(Task prompt): Among the entries, find the lines with the string "EvOptimizer" and report them.

(Dataset content):
--- --- ---

(** ** Collaborators

    The optimizer engines ([conjugate_gradients], [trust_region_method]) and
    [debug_levels.check_debug_level].  An engine is constructed from the
    manifold, the closure and the forwarded keyword arguments, and its
    [optimize] returns a tuple whose first component the drivers call
    [iterate]. *)
Record Collaborators := {
  CGO : Type;
  TRO : Type;
  ConjugateGradientsOptimizer :
    ComplexStiefelManifold → closure → gmap string pyval → result CGO;
  CG_optimize : CGO → Iterate → bool → result (pyval * pyval * pyval * pyval * pyval);
  TrustRegionOptimizer :
    ComplexStiefelManifold → closure → gmap string pyval → result TRO;
  TRM_optimize : TRO → Iterate → bool → bool → result (pyval * pyval * pyval);
  check_debug_level : option (gmap string pyval) → DebugLevel → bool
}.

(** Keyword binding of a [def f(..., name=default, ..., **kwargs)]. *)
Definition kw_arg (name : string) (dflt : pyval) (kw : gmap string pyval) : pyval :=
  default dflt (kw !! name).
Definition kw_rest (names : list string) (kw : gmap string pyval) : gmap string pyval :=
  foldr delete kw names.

Definition dquote : string := String (Ascii.ascii_of_nat 34) EmptyString.

(** ** The drivers *)

Section Drivers.

Variable env : Collaborators.

Definition debug_level (level : DebugLevel) : M bool :=
  λ st, (inr (check_debug_level env (debug_obj st) level), st).

Definition new_manifold (n p : nat) (shp : list nat) : M ComplexStiefelManifold :=
  let m := Manifold n p shp in emit (EvManifold m) ;;; ret m.

Definition new_iterate (it : Iterate) : M Iterate :=
  emit (EvIterate it) ;;; ret it.

Definition new_CG (m : ComplexStiefelManifold) (c : closure) (kwargs : gmap string pyval)
    : M (CGO env) :=
  emit (EvOptimizer CG m c kwargs) ;;; lift (ConjugateGradientsOptimizer env m c kwargs).

Definition new_TRM (m : ComplexStiefelManifold) (c : closure) (kwargs : gmap string pyval)
    : M (TRO env) :=
  emit (EvOptimizer TRM m c kwargs) ;;; lift (TrustRegionOptimizer env m c kwargs).

Definition optimize_CG (opt : CGO env) (init : Iterate) (log_debug_info : bool)
    : M (pyval * pyval * pyval * pyval * pyval) :=
  emit (EvOptimize CG init log_debug_info) ;;; lift (CG_optimize env opt init log_debug_info).

Definition optimize_TRM (opt : TRO env) (init : Iterate) (log_debug_info print_warnings : bool)
    : M (pyval * pyval * pyval) :=
  emit (EvOptimize TRM init log_debug_info) ;;;
  lift (TRM_optimize env opt init log_debug_info print_warnings).

(** [U0 = np.reshape(np.eye(D1*D2).astype(np.complex128), (D1, D2, D1, D2))]. *)
Definition initial_unitary (D1 D2 : nat) : result (ndarray complex128) :=
  np_reshape (astype_complex128 (np_eye (D1 * D2))) [D1; D2; D1; D2].

(** The closures, one per driver (lines 35, 85, 126, 183). *)
Definition construct_new_iterate_CG (theta : ndarray complex128) (chi : pyval) : closure :=
  λ U _, TruncErrorIterateCG U theta chi (Given PNone) (Given PNone) (Given (PInt 0%Z))
           (Given PNone).

Definition construct_new_iterate_approx_CG (theta : ndarray complex128)
    (chi N_iters_svd eps_svd : pyval) : closure :=
  λ U old_iterate, TruncErrorIterateCG U theta chi (Given PNone) (Given N_iters_svd)
                     (Given eps_svd) Omitted.

Definition construct_new_iterate_TRM (theta : ndarray complex128) (chi : pyval) : closure :=
  λ U _, TruncErrorIterateTRM U theta chi.

Definition construct_new_iterate_approx_TRM (theta : ndarray complex128)
    (chi chi_max N_iters_svd eps_svd : pyval) : closure :=
  λ U old_iterate, TruncErrorIterateApproxTRM U theta chi (Given chi_max) (Given N_iters_svd)
                     (Given eps_svd) (Given old_iterate).

(** Lines 40-47 and 90-97: what the CG drivers record. *)
Definition record_CG (log_debug_info : bool) (n num_restarts_not_descent num_restarts_powell
    debug_info : pyval) : M unit :=
  b <- debug_level LOG_DISENTANGLER_TRIPARTITE_DECOMPOSITION_ITERATION_INFO ;;
  when b (append_to_dict_list "N_iters_disentangler" n ;;;
          append_to_dict_list "disentangler_num_restarts_not_descent" num_restarts_not_descent ;;;
          append_to_dict_list "disentangler_num_restarts_powell" num_restarts_powell) ;;;
  when log_debug_info
    (d0 <- lift (py_getitem debug_info 0) ;; dict_setitem "disentangler_iterates" d0 ;;;
     d1 <- lift (py_getitem debug_info 1) ;; dict_setitem "disentangler_costs" d1 ;;;
     d2 <- lift (py_getitem debug_info 2) ;; dict_setitem "disentangler_step_sizes" d2).

(** Lines 131-137 and 188-194: what the TRM drivers record. *)
Definition record_TRM (log_debug_info : bool) (n debug_info : pyval) : M unit :=
  b <- debug_level LOG_DISENTANGLER_TRIPARTITE_DECOMPOSITION_ITERATION_INFO ;;
  when b (append_to_dict_list "N_iters_disentangler" n) ;;;
  when log_debug_info
    (d0 <- lift (py_getitem debug_info 0) ;; dict_setitem "disentangler_iterates" d0 ;;;
     d1 <- lift (py_getitem debug_info 1) ;; dict_setitem "disentangler_costs" d1 ;;;
     d2 <- lift (py_getitem debug_info 2) ;; dict_setitem "disentangler_deltas" d2 ;;;
     d3 <- lift (py_getitem debug_info 3) ;; dict_setitem "disentangler_tCG_iters" d3).

(** [def disentangle_CG(theta, chi, debug_dict=None, **kwargs)].  [kw] holds
    the keyword arguments of the call other than [theta], [chi] and
    [debug_dict], which are bound to the store and to [chi]. *)
Definition disentangle_CG (chi : pyval) (kw : gmap string pyval) : M pyval :=
  let kwargs := kw in
  shp <- theta_shape ;;
  match shp with
  | [_; D1; D2; _] =>
      theta <- get_theta ;;
      U0 <- lift (initial_unitary D1 D2) ;;
      let construct_new_iterate := construct_new_iterate_CG theta chi in
      manifold <- new_manifold (D1 * D2) (D1 * D2) (shape U0) ;;
      conjugateGradientsOptimizer <- new_CG manifold construct_new_iterate kwargs ;;
      log_debug_info <-
        debug_level LOG_PER_ITERATION_DEBUG_INFO_DISENTANGLER_TRIPARTITE_DECOMPOSITION ;;
      init <- new_iterate (construct_new_iterate U0 PNone) ;;
      r <- optimize_CG conjugateGradientsOptimizer init log_debug_info ;;
      let '(iterate, n, num_restarts_not_descent, num_restarts_powell, debug_info) := r in
      record_CG log_debug_info n num_restarts_not_descent num_restarts_powell debug_info ;;;
      ret iterate
  | _ => raise ValueError
  end.

(** [def disentangle_approx_CG(theta, chi, N_iters_svd=5, eps_svd=0.0,
    N_iters_svd_initial=50, debug_dict=None, **kwargs)]. *)
Definition disentangle_approx_CG (chi : pyval) (kw : gmap string pyval) : M pyval :=
  let N_iters_svd := kw_arg "N_iters_svd" (PInt 5%Z) kw in
  let eps_svd := kw_arg "eps_svd" (PFloat 0%float) kw in
  let N_iters_svd_initial := kw_arg "N_iters_svd_initial" (PInt 50%Z) kw in
  let kwargs := kw_rest ["N_iters_svd"; "eps_svd"; "N_iters_svd_initial"] kw in
  shp <- theta_shape ;;
  match shp with
  | [_; D1; D2; _] =>
      theta <- get_theta ;;
      U0 <- lift (initial_unitary D1 D2) ;;
      let construct_new_iterate :=
        construct_new_iterate_approx_CG theta chi N_iters_svd eps_svd in
      manifold <- new_manifold (D1 * D2) (D1 * D2) (shape U0) ;;
      conjugateGradientsOptimizer <- new_CG manifold construct_new_iterate kwargs ;;
      log_debug_info <-
        debug_level LOG_PER_ITERATION_DEBUG_INFO_DISENTANGLER_TRIPARTITE_DECOMPOSITION ;;
      init <- new_iterate (TruncErrorIterateCG U0 theta chi (Given PNone)
                             (Given N_iters_svd_initial) (Given eps_svd) (Given PNone)) ;;
      r <- optimize_CG conjugateGradientsOptimizer init log_debug_info ;;
      let '(iterate, n, num_restarts_not_descent, num_restarts_powell, debug_info) := r in
      record_CG log_debug_info n num_restarts_not_descent num_restarts_powell debug_info ;;;
      ret iterate
  | _ => raise ValueError
  end.

(** [def disentangle_TRM(theta, chi, debug_dict=None, **kwargs)]. *)
Definition disentangle_TRM (chi : pyval) (kw : gmap string pyval) : M pyval :=
  let kwargs := kw in
  shp <- theta_shape ;;
  match shp with
  | [_; D1; D2; _] =>
      theta <- get_theta ;;
      U0 <- lift (initial_unitary D1 D2) ;;
      let construct_new_iterate := construct_new_iterate_TRM theta chi in
      manifold <- new_manifold (D1 * D2) (D1 * D2) (shape U0) ;;
      trustRegionOptimizer <- new_TRM manifold construct_new_iterate kwargs ;;
      log_debug_info <-
        debug_level LOG_PER_ITERATION_DEBUG_INFO_DISENTANGLER_TRIPARTITE_DECOMPOSITION ;;
      init <- new_iterate (construct_new_iterate U0 PNone) ;;
      r <- optimize_TRM trustRegionOptimizer init log_debug_info false ;;
      let '(iterate, n, debug_info) := r in
      record_TRM log_debug_info n debug_info ;;;
      ret iterate
  | _ => raise ValueError
  end.

(** Lines 177-178: [if chi_max is None: chi_max = chi]. *)
Definition chi_max_or_chi (chi chi_max : pyval) : pyval :=
  match chi_max with
  | PNone => chi
  | _ => chi_max
  end.

(** [def disentangle_approx_TRM(theta, chi, chi_max=None, N_iters_svd=2,
    eps_svd=0.0, N_iters_svd_initial=50, debug_dict=None, **kwargs)]. *)
Definition disentangle_approx_TRM (chi : pyval) (kw : gmap string pyval) : M pyval :=
  let chi_max := kw_arg "chi_max" PNone kw in
  let N_iters_svd := kw_arg "N_iters_svd" (PInt 2%Z) kw in
  let eps_svd := kw_arg "eps_svd" (PFloat 0%float) kw in
  let N_iters_svd_initial := kw_arg "N_iters_svd_initial" (PInt 50%Z) kw in
  let kwargs := kw_rest ["chi_max"; "N_iters_svd"; "eps_svd"; "N_iters_svd_initial"] kw in
  let chi_max := chi_max_or_chi chi chi_max in
  shp <- theta_shape ;;
  match shp with
  | [_; D1; D2; _] =>
      theta <- get_theta ;;
      U0 <- lift (initial_unitary D1 D2) ;;
      let construct_new_iterate :=
        construct_new_iterate_approx_TRM theta chi chi_max N_iters_svd eps_svd in
      manifold <- new_manifold (D1 * D2) (D1 * D2) (shape U0) ;;
      trustRegionOptimizer <- new_TRM manifold construct_new_iterate kwargs ;;
      log_debug_info <-
        debug_level LOG_PER_ITERATION_DEBUG_INFO_DISENTANGLER_TRIPARTITE_DECOMPOSITION ;;
      init <- new_iterate (TruncErrorIterateApproxTRM U0 theta chi (Given chi_max)
                             (Given N_iters_svd_initial) (Given eps_svd) (Given PNone)) ;;
      r <- optimize_TRM trustRegionOptimizer init log_debug_info false ;;
      let '(iterate, n, debug_info) := r in
      record_TRM log_debug_info n debug_info ;;;
      ret iterate
  | _ => raise ValueError
  end.

(** The messages of the two [NotImplementedError]s (lines 225 and 256). *)
Definition unsupported_method (method : string) : string :=
  "disentangling method " +:+ dquote +:+ method +:+ dquote +:+
  " is not implemented for truncation error disentangling!".

Definition unsupported_approx_method (method : string) : string :=
  "disentangling method " +:+ dquote +:+ method +:+ dquote +:+
  " is not implemented for approximate truncation error disentangling!".

(** [def disentangle(theta, chi, method="trm", debug_dict=None, **kwargs)]. *)
Definition disentangle (chi : pyval) (method : kwarg string) (kwargs : gmap string pyval)
    : M pyval :=
  let method := match method with Given s => s | Omitted => "trm" end in
  if String.eqb method "trm" then disentangle_TRM chi kwargs
  else if String.eqb method "cg" then disentangle_CG chi kwargs
  else raise (NotImplementedError (unsupported_method method)).

(** [def disentangle_approx(theta, chi, method="cg", debug_dict=None, **kwargs)]. *)
Definition disentangle_approx (chi : pyval) (method : kwarg string)
    (kwargs : gmap string pyval) : M pyval :=
  let method := match method with Given s => s | Omitted => "cg" end in
  if String.eqb method "trm" then disentangle_approx_TRM chi kwargs
  else if String.eqb method "cg" then disentangle_approx_CG chi kwargs
  else raise (NotImplementedError (unsupported_approx_method method)).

--- --- ---

(Solved problem):
  emit (EvOptimizer CG m c kwargs) ;;; lift (ConjugateGradientsOptimizer env m c kwargs).
  emit (EvOptimizer TRM m c kwargs) ;;; lift (TrustRegionOptimizer env m c kwargs).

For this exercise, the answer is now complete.